There is a wide variation in the results that clients get from working with me. Speaking of short to medium-term results, the majority get what I will would term very significant value from their sessions. They are able to sharpen their career, life, and or relationship goals; they get clarity on a path (or paths) forward to achieve those goals, and they acquire knowledge or enhance certain skills that help them get to those goals.
A not-insignificant minority find that as a result of their work with me they literally transform their lives in a relatively short period of time. Because they are imparted with new strengths, attitudes, and perspectives they are able to identify and pursue possibilities that weren't even imagined before, or which might have been imagined but then dismissed as impractical or impossible.
And then there are those, again a minority but not a negligible one, that get little value from their work with me. Although this disappointing outcome results (in a general sense) primarily from insufficient time and commitment to the process, there are other elements to be considered. Here are three of the key factors that, in my experience, can help you make sure that you maximize the value of working with me or another coach / counselor / therapist:
1) Commitment - Examining one's career, life, or relationship and exploring ways to change it is a challenging, complex, and often quite difficult process. You need to commit to doing what we mutually agree to (i.e. homewok) in as complete and timely a manner as possible. Yes, emergencies do arise that can interrupt a schedule or plan. But "I didn't have time" is an excuse that I simply don't accept as a reason for not following through. Recognize that failure to meet commitments (again, barring a true emergency) is either a matter of misplaced priorities or of emotional blockages; both of these can be addressed in our work together.
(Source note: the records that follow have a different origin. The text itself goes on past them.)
(** X11. A sales file in which no record names a catalogued product (the
    empty file included) gets the total [0.0], and so does the combined
    entry; the console receives one warning per record, in the order of the
    records. *)
Theorem unknown_only_file_totals_zero product_catalogue products prices
    records w :
  py_iter product_catalogue = Ok products →
  price_table products [] = Ok prices →
  (∀ fields, fields ∈ records →
     hashable (product_name_of fields) = true ∧
     ∀ product title,
       product ∈ products → py_getitem product "title" = Ok title →
       key_eqb title (product_name_of fields) = false) →
  compute_total_sales product_catalogue [JArr (JObj <$> records)] w
  = (Ok [("Sales File 1", 0%float); ("Total Combined Sales", 0%float)],
     World (files w)
       (stdout w ++ ((λ fields, Warning (product_name_of fields)) <$> records))).
Proof.
  intros Hc Hp Hall. unfold compute_total_sales.
  rewrite bind_run. unfold lift at 1. rewrite Hc.
  rewrite bind_run. unfold lift at 1. rewrite Hp.
  rewrite bind_run. cbn [for_each]. rewrite bind_run.
  unfold add_file. rewrite bind_run. unfold lift at 1. cbn [py_iter].
  rewrite bind_run, unknown_records_loop.
  - cbn. by rewrite sales_file_label_1.
  - intros fields Hin. destruct (Hall fields Hin) as [Hh Habs].
    split; [done|]. apply assoc_mem_false. intros k Hk.
    destruct (price_table_keys _ _ _ _ Hp Hk) as [Hnil|(product & Hpin & Ht)].
    + by apply elem_of_nil in Hnil.
    + by eapply Habs.
Qed.

Lemma unknown_only_file_totals_zero_witness :
  compute_total_sales widget_catalogue
    [JArr (JObj <$> [gadget_sale; [("Quantity", JInt 2)]])] blank_world
  = (Ok [("Sales File 1", 0%float); ("Total Combined Sales", 0%float)],
     World ∅ [Warning (JStr "Gadget"); Warning JNull]).
Proof.
  apply (unknown_only_file_totals_zero widget_catalogue
           [JObj [("title", JStr "Widget"); ("price", JFloat 9.99)]]
           [(JStr "Widget", JFloat 9.99)]
           [gadget_sale; [("Quantity", JInt 2)]] blank_world).
  - reflexivity.
  - reflexivity.
  - intros fields Hin. split.
    + apply elem_of_cons in Hin as [->|Hin]; [reflexivity|].
      apply list_elem_of_singleton in Hin as ->. reflexivity.
    + intros product title Hp%list_elem_of_singleton Ht. subst product.
      injection Ht as <-.
      apply elem_of_cons in Hin as [->|Hin]; [reflexivity|].
      apply list_elem_of_singleton in Hin as ->. reflexivity.
Defined.





(** A repetition count outside the index range is refused before anything
    is added. *)
Example repetition_count_out_of_range :
  add_sale [(JStr "Widget", JStr "ab")] 0%float
    (JObj [("Product", JStr "Widget"); ("Quantity", JInt (- 2 ^ 64))])
    blank_world
  = (Raise OverflowError, blank_world).
Proof. vm_compute. reflexivity. Qed.

(** ** [main] *)

(** [main] with enough arguments, step by step. *)
Lemma main_run argv execution_time w :
  (3 ≤ length argv)%nat →
  main argv execution_time w =
  match generate_price_catalogue (nth 1 argv "") default_catalogue_file w with
  | (Ok cat, w1) =>
      if py_truthy cat then
        match mapM load_json_file (drop 2 argv) w1 with
        | (Ok docs, w2) =>
            match check_sales (drop 2 argv) docs w2 with
            | (Ok _, w3) =>
                match compute_total_sales cat docs w3 with
                | (Ok r, w4) =>
                    save_results r execution_time default_output_file w4
                | (Raise e, w4) => (Raise e, w4)
                | (Exit s, w4) => (Exit s, w4)
                end
            | (Raise e, w3) => (Raise e, w3)
            | (Exit s, w3) => (Exit s, w3)
            end
        | (Raise e, w2) => (Raise e, w2)
        | (Exit s, w2) => (Exit s, w2)
        end
      else (Exit 1, World (files w1) (stdout w1 ++ [CatalogueError]))
  | (Raise e, w1) => (Raise e, w1)
  | (Exit s, w1) => (Exit s, w1)
  end.
Proof.
  intros Hlen. unfold main.
  destruct (Nat.ltb_spec (length argv) 3) as [?|_]; [lia|].
  rewrite bind_run.
  destruct (generate_price_catalogue _ _ w) as [[cat|e|s] w1]; try reflexivity.
  destruct (py_truthy cat); [|reflexivity]. cbn [negb]. rewrite bind_run.
  destruct (mapM load_json_file (drop 2 argv) w1) as [[docs|e|s] w2];
    reflexivity.
Qed.

Lemma check_sales_run sales_files sales_data_list w :
  check_sales sales_files sales_data_list w = (Ok (), w) ∨
  ∃ f, f ∈ sales_files ∧
       check_sales sales_files sales_data_list w
         = (Exit 1, World (files w) (stdout w ++ [SalesFileError f])).
Proof.
  revert sales_data_list.
  induction sales_files as [|f fs IH]; intros [|v vs]; simpl; try by left.
  destruct (py_truthy v); simpl.
  - destruct (IH vs) as [?|(g & Hg & ?)]; [by left|].
    right. exists g. split; [by right|done].
  - right. exists f. split; [by left|done].
Qed.

Lemma forallb_weaken {A} (P Q : A → bool) l :
  (∀ x, P x = true → Q x = true) → forallb P l = true → forallb Q l = true.
Proof.
  intros HPQ. rewrite !forallb_forall. intros H x Hx. by apply HPQ, H.
Qed.

Lemma progress_not_result e : progress e = true → not_result e = true.
Proof. by destruct e. Qed.

Lemma warning_not_result e : is_warning e = true → not_result e = true.
Proof. by destruct e. Qed.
There is another important aspect of commitment that comes into play: a commitment not just to complete assigned tasks, but commitment in a larger sense. Don't let a setback or a disppointment derail this process. It takes time, and progress is generally made in a "two steps forward one step back" kind of pattern. Allow time for results to manifest. Also, frequency of sessions can often be an issue. If you are coming to see me only every three weeks, for example, you are far less likely to see progress than would be the case with weekly sessions, unless you are extremely diligent in working on mutually agreed to assignments between appointments.
2) Possibility - This is a factor that is difficult to cultivate but, to the degree it can be, will yield valuable dividends. Clients seeking my assistance are generally locked in to a way of observing themselves, their situation, and their prospects in an unecessarily bleak way. Recognize that you're probably viewing circumstances through an unecessarily dark lens, and that unforseen possibilities ALWAYS exist. Haven't there been times in your life when a problem seemed insoluble but when a completely unexpected solution appeared "out of the blue"? Here's a simple tool to help move you into a greater acceptance of possibility: on a 3x5 index card write LOTS CAN HAPPEN and tape it to your bathroom mirror or to the inside of your front door. Remind yourself of this truth frequently throughout your day.
3) Candor - It is hard to solve problems if they are not articulated. Generally, clients seeking my assistance have experienced some kind of setback or feel stuck, and as a result they often carry some shame about their situation. They feel they shouldn't need to ask for help. Keep in mind that my interest is in figuring out and helping you solve your problem, not in judging you in any way, shape, or form. Yes, I do need to understandyou, but I have no interest in evaluating your worth. What is critical is that I understand exactly where you are so we can plot the most promising path(s) forward. Think of me as a GPS: just as a guidance system will only work if it knows your current location, I need to know as completely as possible just where you stand: factually AND emotionally.
Relatedly, I will be most effective in helping you with the benefit of candid feedback from you. Sadly I am not omniscient, and sometimes my take on you or your situation can be off. If you sense that that is the case share that assessment with me. I pride myself on not being defensive; again, my interest is in helping you to the best of my ability, not in demonstrating how smart or right I am.
Finally, I pledge to you that these three factors are uppermost in my mind as I work with you. I am fully commited to providing appropriate and effective solutions, the curiosity and optimism essential to identifying possibility, and the candor to identify issues that are hindering progress to help insure an optimal result from our work together.